** Work required **
Identify the lines in the data below that contain "gives" and give only how many there are.

** Extracted information **
(* ===== verification/Lifecycle.v ===== *)
(** * Starting and stopping (src/server.go, src/operations.go, src/absnfs.go)

    [NewServer], [Listen], [StartWithPortmapper] and [Stop] of a server, and
    [Export], [Unexport] and the shutdown half of [Close] of an exported
    filesystem, as far as listeners, the portmapper and the goroutines they
    start are concerned.  The network is a parameter: a class [Network] of
    listening and closing, with its laws.  Waiting for goroutines is left out:
    stopping returns nil here, where the code may report a time-out. *)

From S2P Require Import Prelude Errors Attributes Rpc NetIP Options Portmapper Tls.
Open Scope Z_scope.

(** Listening on an address gives the port; [bound] are the ports on which
    somebody listens, each once and whatever the address (a host with several
    addresses binds a port on each).  Nothing is assumed about which port an
    address gives. *)
Class Network (N : Type) := {
  net_Listen : string -> N -> result Z * N;
  net_Close : Z -> N -> N;
  bound : N -> gset Z
}.

Class NetworkLaws (N : Type) `{Network N} : Prop := {
  listen_Ok a n p n' : net_Listen a n = (Ok p, n') -> p ∉ bound n /\ bound n' = {[p]} ∪ bound n;
  listen_Err a n e n' : net_Listen a n = (Err e, n') -> bound n' = bound n;
  close_bound p n : bound (net_Close p n) = bound n ∖ {[p]}
}.

Record ServerOptions := mkServerOptions {
  so_Name : string; so_UID : Z; so_GID : Z; so_ReadOnly : bool; so_Port : Z; so_MountPort : Z;
  so_Hostname : string; so_Debug : bool; so_UsePortmapper : bool; so_UseRecordMarking : bool
}.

** Output for this exercise **
2